At the same time, OpenShift 3.1 offers highly available deployment configurations. OpenShift no longer requires the use of RHEL HA addons to accomplish this HA installation configuration. The OpenShift 3.1 API and proxy services have been redesigned to understand leader election. Job/Replication controllers and the scheduler are deployed with an active passive scenario in mind. The etcd data store for the cluster is automatically looking to be deployed in a sharded configuration. These changes allow for a simple, but powerful installation method that is repeatable across a number of IaaS layers (OpenStack, AWS, VMWare, Microsoft, etc).

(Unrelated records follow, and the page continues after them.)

(** * Dispense aggregate, view projection and stream consumers

    Shallow embedding of the event-sourced dispense workflow:
    - [crates/domain/src/dispenses/aggregate.rs] ([Dispense::handle],
      [Dispense::apply] and the validators),
    - [crates/domain/src/dispenses/events.rs] ([event_type], [event_version]),
    - [crates/domain/src/dispenses/view.rs] ([View::update], [Query::update]),
    - the batch loops of the [projector-views], [publisher] and
      [projector-analyzer] lambdas, the publisher's record conversion, and
      the object key built by the API's [get_upload_url].

    Timestamps ([DateTime<Utc>]) are integers; [Utc::now()] is read once
    per successful [handle] branch, so the clock reading is an explicit
    argument [now]. The default timestamp is the Unix epoch, 0. *)

From Stdlib Require Import String Ascii List ZArith Bool Lia.
Import ListNotations.
Open Scope string_scope.

(** ** Data model ([aggregate.rs], [commands.rs], [events.rs], [errors.rs]) *)

Definition DateTime := Z.

Inductive DispenseStatus :=
| Pending
| Analyzing
| Ready
| Complete
| Cancelled.

Record DrugItem := mkDrugItem {
  drug_id : string;
  name : string;
  quantity : N (* u32 *)
}.

Record Dispense := mkDispense {
  id : string;
  created_at : DateTime;
  updated_at : DateTime;
  status : DispenseStatus;
  prescription_id : option string;
  prescription_url : option string;
  prescription_analyzed : bool;
  patient_id : option string;
  patient_name : option string;
  drugs : list DrugItem;
  deleted : bool
}.

(** [#[derive(Default)]]: empty strings, epoch, [Pending], [None], [false]. *)
Definition Dispense_default : Dispense :=
  mkDispense "" 0%Z 0%Z Pending None None false None None [] false.

Inductive Command :=
| StartDispense (c_id : string)
| UploadPrescription (c_prescription_id : string) (c_url : string)
| AnalyzePrescription (c_analysis_data : string)
| AddPatient (c_patient_id : string) (c_name : string)
| AddDrugs (c_drugs : list DrugItem)
| CompleteDispense
| CancelDispense.

Inductive Event :=
| DispenseStarted (e_id : string) (e_created_at : DateTime) (e_status : DispenseStatus)
| PrescriptionUploaded (e_id : string) (e_prescription_id : string) (e_url : string)
    (e_updated_at : DateTime)
| PrescriptionAnalyzed (e_id : string) (e_analysis_data : string) (e_updated_at : DateTime)
| PatientAdded (e_id : string) (e_patient_id : string) (e_patient_name : string)
    (e_updated_at : DateTime)
| DrugsAdded (e_id : string) (e_drugs : list DrugItem) (e_updated_at : DateTime)
| DispenseCompleted (e_id : string) (e_updated_at : DateTime)
| DispenseCancelled (e_id : string) (e_updated_at : DateTime).

Inductive Error :=
| NotFound (entity : string)
| Uniqueness (field : string)
| Forbidden
| InvalidStateTransition (from to : string)
| Validation (message : string).

(** Rust's [Result<A, E>]. *)
Inductive result (A E : Type) :=
| Ok (a : A)
| Err (e : E).
Arguments Ok {A E} a.
Arguments Err {A E} e.

Definition AGGREGATE_TYPE : string := "Dispense".

Definition is_empty (s : string) : bool :=
  match s with EmptyString => true | _ => false end.

(** ** Validators ([impl Dispense]) *)

Definition validate_new (self : Dispense) : result unit Error :=
  if negb (is_empty self.(id)) then Err (Uniqueness "id") else Ok tt.

Definition validate_existing (self : Dispense) : result unit Error :=
  if is_empty self.(id) then Err (NotFound AGGREGATE_TYPE)
  else if self.(deleted) then Err Forbidden
  else Ok tt.

Definition validate_can_complete (self : Dispense) : result unit Error :=
  match self.(patient_id) with
  | None => Err (Validation "Cannot complete dispense without patient")
  | Some _ =>
      match self.(drugs) with
      | [] => Err (Validation "Cannot complete dispense without drugs")
      | _ => Ok tt
      end
  end.

(** The [?] operator. *)
Definition bind_res {A B E} (r : result A E) (k : A -> result B E) : result B E :=
  match r with Ok a => k a | Err e => Err e end.

Notation "x <- r ;; k" := (bind_res r (fun x => k))
  (at level 61, r at next level, right associativity).

(** ** [Dispense::handle]; [now] is the value of [Utc::now()]. *)

Definition handle (self : Dispense) (command : Command) (now : DateTime)
  : result (list Event) Error :=
  match command with
  | StartDispense cid =>
      _ <- validate_new self ;;
      Ok [DispenseStarted cid now Pending]
  | UploadPrescription pid url =>
      _ <- validate_existing self ;;
      Ok [PrescriptionUploaded self.(id) pid url now]
  | AnalyzePrescription data =>
      _ <- validate_existing self ;;
      Ok [PrescriptionAnalyzed self.(id) data now]
  | AddPatient pid nm =>
      _ <- validate_existing self ;;
      Ok [PatientAdded self.(id) pid nm now]
  | AddDrugs ds =>
      _ <- validate_existing self ;;
      Ok [DrugsAdded self.(id) ds now]
  | CompleteDispense =>
      _ <- validate_existing self ;;
      _ <- validate_can_complete self ;;
      Ok [DispenseCompleted self.(id) now]
  | CancelDispense =>
      _ <- validate_existing self ;;
      Ok [DispenseCancelled self.(id) now]
  end.

(** ** [Dispense::apply] (in place mutation as a functional record update) *)

Definition apply (self : Dispense) (event : Event) : Dispense :=
  match event with
  | DispenseStarted i c st =>
      mkDispense i c c st self.(prescription_id) self.(prescription_url)
        self.(prescription_analyzed) self.(patient_id) self.(patient_name)
        self.(drugs) self.(deleted)
  | PrescriptionUploaded _ pid url u =>
      mkDispense self.(id) self.(created_at) u Analyzing (Some pid) (Some url)
        self.(prescription_analyzed) self.(patient_id) self.(patient_name)
        self.(drugs) self.(deleted)
  | PrescriptionAnalyzed _ _ u =>
      mkDispense self.(id) self.(created_at) u Ready self.(prescription_id)
        self.(prescription_url) true self.(patient_id) self.(patient_name)
        self.(drugs) self.(deleted)
  | PatientAdded _ pid pn u =>
      mkDispense self.(id) self.(created_at) u self.(status) self.(prescription_id)
        self.(prescription_url) self.(prescription_analyzed) (Some pid) (Some pn)
        self.(drugs) self.(deleted)
  | DrugsAdded _ ds u =>
      mkDispense self.(id) self.(created_at) u self.(status) self.(prescription_id)
        self.(prescription_url) self.(prescription_analyzed) self.(patient_id)
        self.(patient_name) ds self.(deleted)
  | DispenseCompleted _ u =>
      mkDispense self.(id) self.(created_at) u Complete self.(prescription_id)
        self.(prescription_url) self.(prescription_analyzed) self.(patient_id)
        self.(patient_name) self.(drugs) self.(deleted)
  | DispenseCancelled _ u =>
      mkDispense self.(id) self.(created_at) u Cancelled self.(prescription_id)
        self.(prescription_url) self.(prescription_analyzed) self.(patient_id)
        self.(patient_name) self.(drugs) self.(deleted)
  end.

(** Replay: the framework folds [apply] over an event list in order. *)
Definition apply_all (s : Dispense) (evs : list Event) : Dispense :=
  fold_left apply evs s.
(** * VorteX DEX front end: the network client and the swap controller

    A shallow embedding of [src/convex-client.js] (class [ConvexClient]) and
    [src/vortex-interface.js] (class [VorteXInterface]), followed by the
    properties of the repository's specification that concern them and by
    further properties of the two classes, read off the code.

    Layout of the development:
    - [Js]: the fragment of the JavaScript run time the two classes rely on
      (IEEE-754 doubles, [Number(s)], [parseFloat], [toFixed],
      [Number::toString], truthiness, JSON values);
    - [Async]: programs with mutable state, exceptions, UI effects, awaited
      HTTP requests and un-awaited asynchronous calls, and their execution
      against a scripted peer;
    - [ConvexClient], [VorteXInterface]: the methods of the two classes;
    - [EventLoop]: the listeners of the page, run one at a time, with the
      answers of the peer arriving in any order;
    - the theorems.

    Modelling conventions.
    - JavaScript numbers are binary64 values ([spec_float] at precision 53),
      all arithmetic goes through the correctly rounded operations of
      [SpecFloat].
    - Strings are sequences of 8-bit code units; white space is ASCII white
      space.
    - DOM elements whose content the code reads back (the two number inputs)
      live in the state; DOM writes that are never read back, [alert] and
      [console] calls are recorded as events of the trace.
    - [await fetch(...)] followed by [await response.json()] is one
      suspension point that delivers an [HttpOutcome]. *)

From Stdlib Require Import ZArith Bool List Ascii String Lia.
From Stdlib Require Import Floats.SpecFloat.
From stdpp Require Import base option strings gmap.

Local Open Scope Z_scope.

(* ===================================================================== *)
(** * The JavaScript run time *)
(* ===================================================================== *)

Module Js.

(** ** Numbers *)

Definition Number : Type := spec_float.

Definition prec : Z := 53.
Definition emax : Z := 1024.

Definition NaN : Number := S754_nan.
Definition posZero : Number := S754_zero false.
Definition Infinity : Number := S754_infinity false.

(** The double nearest to the integer [z]. *)
Definition num_of_Z (z : Z) : Number := binary_normalize prec emax z 0 false.

(** The double nearest to [(-1)^neg * d * 10^e10] (round to nearest, ties to
    even), the "Number value" of a decimal literal. *)
Definition num_of_decimal (neg : bool) (d e10 : Z) : Number :=
  match d with
  | Zpos p =>
      match e10 with
      | Zneg k =>
          let '(q, e', l) :=
            SFdiv_core_binary prec emax (Zpos p) 0 (Z.pow_pos 10 k) 0 in
          binary_round_aux prec emax neg q e' l
      | _ => binary_round prec emax neg (Z.to_pos (Zpos p * 10 ^ e10)) 0
      end
  | _ => S754_zero neg
  end.

Definition num_mul : Number -> Number -> Number := SFmul prec emax.
Definition num_add : Number -> Number -> Number := SFadd prec emax.

(** [x <= y] and [x < y] on numbers; false as soon as one side is NaN. *)
Definition num_leb : Number -> Number -> bool := SFleb.
Definition num_ltb : Number -> Number -> bool := SFltb.

Definition num_isNaN (x : Number) : bool :=
  match x with S754_nan => true | _ => false end.

(** ToBoolean on a number. *)
Definition num_truthy (x : Number) : bool :=
  match x with
  | S754_nan | S754_zero _ => false
  | _ => true
  end.

(** ** Characters and decimal digits *)

Definition is_digit (c : ascii) : bool :=
  let n := N_of_ascii c in (48 <=? n)%N && (n <=? 57)%N.

Definition digit_val (c : ascii) : Z := Z.of_N (N_of_ascii c) - 48.

Definition digit_char (d : Z) : ascii := ascii_of_N (Z.to_N (48 + d)).

(** TAB, LF, VT, FF, CR and SPACE. *)
Definition is_ws (c : ascii) : bool :=
  let n := N_of_ascii c in ((9 <=? n)%N && (n <=? 13)%N) || (n =? 32)%N.

Fixpoint trim_start (s : string) : string :=
  match s with
  | String c r => if is_ws c then trim_start r else s
  | EmptyString => EmptyString
  end.

Fixpoint trim_end (s : string) : string :=
  match s with
  | String c r =>
      match trim_end r with
      | EmptyString => if is_ws c then EmptyString else String c EmptyString
      | r' => String c r'
      end
  | EmptyString => EmptyString
  end.

Definition trim (s : string) : string := trim_end (trim_start s).

Fixpoint strip_prefix (p s : string) : option string :=
  match p, s with
  | EmptyString, _ => Some s
  | String a p', String b s' =>
      if Ascii.eqb a b then strip_prefix p' s' else None
  | String _ _, EmptyString => None
  end.

(** Reads a maximal run of decimal digits: the integer they denote on top of
    [acc], how many were read, and what follows. *)
Fixpoint span_digits (s : string) (acc n : Z) : Z * Z * string :=
  match s with
  | String c r =>
      if is_digit c then span_digits r (acc * 10 + digit_val c) (n + 1)
      else (acc, n, s)
  | EmptyString => (acc, n, s)
  end.

(** ** String to number

    [StrDecimalLiteral] of ECMA-262: an optional sign, then [Infinity] or
    digits with an optional fraction and an optional exponent. *)

Variant DecLit : Type :=
  | DecInf
  | DecFin (d e10 : Z).

Definition split_sign (s : string) : bool * string :=
  match s with
  | String "+"%char r => (false, r)
  | String "-"%char r => (true, r)
  | _ => (false, s)
  end.

(** [ExponentPart]: [e] or [E], an optional sign, at least one digit. *)
Definition parse_exponent (s : string) : option (Z * string) :=
  match s with
  | String c r =>
      if Ascii.eqb c "e"%char || Ascii.eqb c "E"%char then
        let '(neg, r1) := split_sign r in
        let '(v, n, r2) := span_digits r1 0 0 in
        if n =? 0 then None else Some (if neg then - v else v, r2)
      else None
  | EmptyString => None
  end.

(** The longest prefix of [s] that is a [StrUnsignedDecimalLiteral], as a
    literal and the rest of [s]. *)
Definition parse_unsigned_decimal (s : string) : option (DecLit * string) :=
  match strip_prefix "Infinity" s with
  | Some r => Some (DecInf, r)
  | None =>
      let '(ip, ni, r1) := span_digits s 0 0 in
      let '(d, nf, r2) :=
        match r1 with
        | String "."%char r' => span_digits r' ip 0
        | _ => (ip, 0, r1)
        end in
      if (ni =? 0) && (nf =? 0) then None
      else
        match parse_exponent r2 with
        | Some (ex, r3) => Some (DecFin d (ex - nf), r3)
        | None => Some (DecFin d (- nf), r2)
        end
  end.

Definition parse_decimal (s : string) : option (Number * string) :=
  let '(neg, r) := split_sign s in
  match parse_unsigned_decimal r with
  | Some (DecInf, r') => Some (S754_infinity neg, r')
  | Some (DecFin d e, r') => Some (num_of_decimal neg d e, r')
  | None => None
  end.

(** Digits of [0x..], [0o..] and [0b..] literals. *)
Definition radix_digit (base : Z) (c : ascii) : option Z :=
  let n := Z.of_N (N_of_ascii c) in
  let v :=
    if (48 <=? n) && (n <=? 57) then n - 48
    else if (97 <=? n) && (n <=? 102) then n - 87
    else if (65 <=? n) && (n <=? 70) then n - 55
    else base in
  if v <? base then Some v else None.

Fixpoint radix_digits (base : Z) (s : string) (acc : Z) : option Z :=
  match s with
  | EmptyString => Some acc
  | String c r =>
      match radix_digit base c with
      | Some v => radix_digits base r (acc * base + v)
      | None => None
      end
  end.

Definition radix_of (c : ascii) : option Z :=
  if Ascii.eqb c "x"%char || Ascii.eqb c "X"%char then Some 16
  else if Ascii.eqb c "o"%char || Ascii.eqb c "O"%char then Some 8
  else if Ascii.eqb c "b"%char || Ascii.eqb c "B"%char then Some 2
  else None.

(** [NonDecimalIntegerLiteral]: unsigned, at least one digit. *)
Definition parse_nondecimal (s : string) : option Z :=
  match s with
  | String "0"%char (String c (String d r)) =>
      match radix_of c with
      | Some base => radix_digits base (String d r) 0
      | None => None
      end
  | _ => None
  end.

(** [Number(s)], which is also what [isNaN(s)] and [s <= 0] apply to a
    string operand. *)
Definition StringToNumber (s : string) : Number :=
  match trim s with
  | EmptyString => posZero
  | t =>
      match parse_decimal t with
      | Some (x, EmptyString) => x
      | _ =>
          match parse_nondecimal t with
          | Some n => num_of_Z n
          | None => NaN
          end
      end
  end.

(** The global [parseFloat]. *)
Definition parseFloat (s : string) : Number :=
  match parse_decimal (trim_start s) with
  | Some (x, _) => x
  | None => NaN
  end.

(** ** Number to string *)

(** The decimal digits of [n], most significant first, for [0 <= n]: one
    digit is produced per unit of fuel. *)
Fixpoint digits_fuel (fuel : nat) (n : Z) (acc : string) : string :=
  match fuel with
  | O => acc
  | S fuel' =>
      let acc' := String (digit_char (n mod 10)) acc in
      if n <? 10 then acc' else digits_fuel fuel' (n / 10) acc'
  end.
Lemma insert_keeps_backfilled (table : Table) (bar : CompositeBar) (k : Key)
    (stored : CompositeBar) :
  table !! k = Some stored ->
  cb_is_backfilled stored = true ->
  exists stored',
    fst (insert table bar) !! k = Some stored' /\ cb_is_backfilled stored' = true.
Proof.
  intros Hk Hb. unfold insert.
  destruct (decide (key_of bar = k)) as [-> | Hne].
  - rewrite Hk. cbn [fst]. rewrite lookup_insert_eq. eexists.
    split; [reflexivity|].
    unfold merged_is_backfilled. simpl. now rewrite Hb.
  - destruct (table !! key_of bar); cbn [fst];
      rewrite lookup_insert_ne by assumption; eauto.
Qed.

(** C7.  Whatever bars are upserted, in whatever order and under whatever
    keys, a stored row whose [is_backfilled] is true keeps a row with
    [is_backfilled] true; in particular upserting a bar with
    [is_backfilled = false] over it leaves the flag true; and an upsert that
    turns a stored [is_gap = true] row into an [is_gap = false] row stores
    [is_backfilled = true]. *)
Theorem insert_is_backfilled_monotone :
  (forall (bars : list CompositeBar) (table : Table) (k : Key) (stored : CompositeBar),
      table !! k = Some stored ->
      cb_is_backfilled stored = true ->
      exists stored',
        insert_all table bars !! k = Some stored'
        /\ cb_is_backfilled stored' = true)
  /\ (forall (table : Table) (bar stored : CompositeBar),
        table !! key_of bar = Some stored ->
        cb_is_backfilled stored = true ->
        cb_is_backfilled bar = false ->
        exists stored',
          fst (insert table bar) !! key_of bar = Some stored'
          /\ cb_is_backfilled stored' = true)
  /\ (forall (table : Table) (bar stored : CompositeBar),
        table !! key_of bar = Some stored ->
        cb_is_gap stored = true ->
        cb_is_gap bar = false ->
        exists stored',
          fst (insert table bar) !! key_of bar = Some stored'
          /\ cb_is_gap stored' = false
          /\ cb_is_backfilled stored' = true).
Proof.
  split; [|split].
  - induction bars as [|bar bars IH]; intros table k stored Hk Hb; simpl.
    + eauto.
    + destruct (insert_keeps_backfilled table bar k stored Hk Hb)
        as (stored' & Hk' & Hb').
      exact (IH _ _ _ Hk' Hb').
  - intros table bar stored Hk Hb _.
    now apply insert_keeps_backfilled with stored.
  - intros table bar stored Hk Hgap Hbar. unfold insert. rewrite Hk. cbn [fst].
    rewrite lookup_insert_eq. eexists. split; [reflexivity|].
    split; [exact Hbar|].
    unfold merged_is_backfilled. simpl. rewrite Hgap, Hbar.
    now destruct (cb_is_backfilled stored).
Qed.

(** The realtime bar of [Scenario.live_row], which carries
    [is_backfilled = false], upserted over the stored gap row. *)
Lemma insert_is_backfilled_monotone_witness :
  exists stored',
    fst (insert (<[key_of Scenario.gap_row := Scenario.gap_row]> ∅) Scenario.live_row)
      !! key_of Scenario.live_row = Some stored'
    /\ cb_is_gap stored' = false
    /\ cb_is_backfilled stored' = true.
Proof.
  destruct insert_is_backfilled_monotone as (_ & _ & H).
  apply (H _ Scenario.live_row Scenario.gap_row);
    [apply lookup_insert_eq | reflexivity | reflexivity].
Defined.

End Upsert.

(* ------------------------------------------------------------------ *)
(** ** The backfill composite *)

Section BackfillComposite.
Import Constants OutlierFilter Backfill Spec.

Lemma bf_median_middle (values : list float) :
  values <> [] -> bf_median values = middle values.
Proof.
  intros Hne. unfold bf_median, middle.
  destruct values as [|v values]; [congruence|].
  set (n := List.length (v :: values)).
  replace (Nat.eqb n 0) with false by reflexivity.
  rewrite <- Nat.bit0_mod, Nat.bit0_odd.
  destruct (Nat.odd n); reflexivity.
Qed.

Lemma sorted_nil_iff (l : list float) : sorted l = [] <-> l = [].
Proof.
  split; [|now intros ->].
  intros H. apply (f_equal (@List.length float)) in H.
  rewrite sorted_length in H. now destruct l.
Qed.

Lemma bf_median_sorted (values : list float) :
  values <> [] -> Some (bf_median (sorted values)) = calculate_median values.
Proof.
  intros Hne. rewrite bf_median_middle.
  - now rewrite calculate_median_is_Some.
  - now rewrite sorted_nil_iff.
Qed.

Lemma filter_all {A : Type} (f : A -> bool) (l : list A) :
  (forall x, In x l -> f x = true) -> List.filter f l = l.
Proof.
  induction l as [|a l IH]; simpl; intros H; [reflexivity|].
  rewrite (H a) by now left. f_equal. apply IH. intros x Hx. apply H. now right.
Qed.

Lemma stale_threshold_nonneg venue market_type :
  (get_stale_threshold venue market_type <? 0) = false.
Proof. destruct venue, market_type; reflexivity. Qed.

Lemma survivors_fresh_inputs venue_bars getter now market_type :
  map snd (survivors now market_type (fresh_inputs venue_bars getter now))
  = component venue_bars getter.
Proof.
  unfold survivors, fresh_inputs, component.
  induction venue_bars as [|[venue bar] venue_bars IH]; simpl; [reflexivity|].
  unfold survives at 1. simpl.
  rewrite Z.sub_diag, stale_threshold_nonneg. simpl. now rewrite IH.
Qed.

(** The filter and the plain median agree on a component of at least two
    venues none of which is beyond the threshold. *)
Lemma filtered_component_plain venue_bars getter now market_type :
  (2 <= List.length venue_bars)%nat ->
  (forall p, In p (component venue_bars getter) ->
     is_outlier (calculate_median (component venue_bars getter)) p = false) ->
  filtered_component venue_bars getter now market_type
  = calculate_median (component venue_bars getter).
Proof.
  intros Hlen Hin. unfold filtered_component.
  rewrite filter_outliers_price, reference_median_survivors,
    survivors_fresh_inputs.
  cbv zeta. unfold within_threshold. rewrite filter_all.
  - unfold component. rewrite length_map.
    replace (Nat.ltb (List.length venue_bars) 2) with false; [reflexivity|].
    symmetry. apply Nat.ltb_ge. exact Hlen.
  - intros p Hp. now rewrite Hin.
Qed.

(** C6, counterexample.  Three venue bars with opens 94 000, 94 100 and
    95 100: the third deviates by 106 bps from the median 94 100 of the
    three.  The filter of section 4.4 excludes it and gives 94 050; the
    backfill composite keeps it and gives 94 100. *)
Lemma backfill_composite_keeps_outlier :
  is_outlier (calculate_median (component Scenario.backfill_bars bar_open))
             95100%float = true
  /\ filtered_component Scenario.backfill_bars bar_open 1704067260000 SPOT
     = Some 94050%float
  /\ option_map cb_open
       (build_composite_from_venue_bars Scenario.backfill_bars 1704067200 BTC SPOT)
     = Some (Some 94100%float)
  /\ option_map cb_open
       (build_composite_from_venue_bars Scenario.backfill_bars 1704067200 BTC SPOT)
     <> Some (filtered_component Scenario.backfill_bars bar_open 1704067260000 SPOT).
Proof.
  split; [reflexivity|]. split; [reflexivity|]. split; [reflexivity|].
  intros H.
  apply (f_equal (fun o => match o with
                           | Some (Some x) => PrimFloat.eqb x 94100%float
                           | _ => false
                           end)) in H.
  vm_compute in H. discriminate H.
Qed.

(** C6, amended.  For every non-empty set of venue bars the backfill
    composite exists and each of its open, high, low and close is the plain
    median of that component over all the venue bars, nothing being
    excluded; it is the price the filter of section 4.4 gives for that
    component whenever at least two venues have bars and no price of the
    component deviates from the component's median by more than 100 bps. *)
Theorem backfill_composite_plain_median :
  forall (venue_bars : list (VenueId * Bar)) (minute : Z) (asset : AssetId)
         (market_type : MarketType),
    venue_bars <> [] ->
    exists c,
      build_composite_from_venue_bars venue_bars minute asset market_type = Some c
      /\ cb_open c = calculate_median (component venue_bars bar_open)
      /\ cb_high c = calculate_median (component venue_bars bar_high)
      /\ cb_low c = calculate_median (component venue_bars bar_low)
      /\ cb_close c = calculate_median (component venue_bars bar_close)
      /\ (forall (getter : Bar -> float) (now : Z),
            (2 <= List.length venue_bars)%nat ->
            (forall p, In p (component venue_bars getter) ->
               is_outlier (calculate_median (component venue_bars getter)) p = false) ->
            filtered_component venue_bars getter now market_type
            = calculate_median (component venue_bars getter)).
Proof.
  intros venue_bars minute asset market_type Hne.
  unfold build_composite_from_venue_bars.
  destruct venue_bars as [|vb venue_bars]; [congruence|].
  eexists. split; [reflexivity|].
  cbn [cb_open cb_high cb_low cb_close].
  assert (Hc : forall getter,
             component (vb :: venue_bars) getter <> []) by (intros g; discriminate).
  rewrite !map_map.
  repeat split; try (apply (bf_median_sorted _ (Hc _))).
  intros getter now. apply filtered_component_plain.
Qed.

(** Two venue bars with opens 94 000 and 94 100. *)
Lemma backfill_composite_plain_median_witness :
  Scenario.close_bars <> []
  /\ option_map cb_open
       (build_composite_from_venue_bars Scenario.close_bars 1704067200 BTC SPOT)
     = Some (Some 94050%float).
Proof.
  assert (Hne : Scenario.close_bars <> []) by discriminate.
  split; [exact Hne|].
  destruct (backfill_composite_plain_median Scenario.close_bars 1704067200 BTC SPOT Hne)
    as (c & -> & Hopen & _).
  simpl. rewrite Hopen. reflexivity.
Defined.

End BackfillComposite.

(* ------------------------------------------------------------------ *)
(** ** [filter_outliers] and the order of its inputs *)

Section InputOrder.
Import Constants OutlierFilter Spec.

Lemma survivors_flat_map now market_type inputs :
  survivors now market_type inputs
  = flat_map (fun inp => if survives now market_type inp then entry inp else [])
             inputs.
Proof.
  induction inputs as [|inp inputs IH]; [reflexivity|].
  rewrite survivors_cons, IH. reflexivity.
Qed.

Lemma survivors_Permutation now market_type inputs inputs' :
  Permutation inputs inputs' ->
  Permutation (survivors now market_type inputs) (survivors now market_type inputs').
Proof.
  intros Hp. rewrite !survivors_flat_map. now apply Permutation_flat_map.
Qed.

Should the IT team require a graphical installer, the runbook automation feature set found in CloudForms can be leveraged.
Red Hat has decided to allow OpenShift users an opportunity to leverage Red Hat CloudForms at no additional cost for the management and runbook automation of OpenShift nodes. Specifically, the CloudForms 4.0 release later this year has developed an OpenShift provider that allows platform administrators to:
- See aggregations and historical utilization of pods and nodes running in OpenShift
- See and incorporate event information from OpenShift into IaaS layer automations
- Follow or drill down from OpenShift components into a IaaS provider's information such as VMWare®, AWS®, Microsoft®, OpenStack, etc. This insight allow administrators to connect abstract containerized application errors to the underlining infrastructure.
Earlier this month, Microsoft and Red Hat announced that .NET will be officially supported on RHEL. On the same day, OpenShift released a preview of how easy it is for use to deliver .NET services in a docker container through the source to image assembly factory found in OpenShift.
At the same time, OpenShift Enterprise customers can mix and match their OpenShift node subscriptions for use inside their datacenters or out on Azure in a supported manner. Similarly we have had strong collaborations with overlay network providers such as Nuage, developer tool solutions such as CloudBees, and application performance partners such as New Relic. The OpenShift 3 platform has resulted in a global upswell of innovation that comes from being in a open source community with over 150 active organizations.
OpenShift 3.1 was built for a generation of users who are under incredible pressure to find tomorrow's next great idea, who are still responsible for the current revenue generating application deployments of today, and who desire a platform that will allow them to build without prejudices. OpenShift 3.1 was built for you.
OpenShift 3.1 will be available for download from the Red Hat registry and global file shares in the next few days.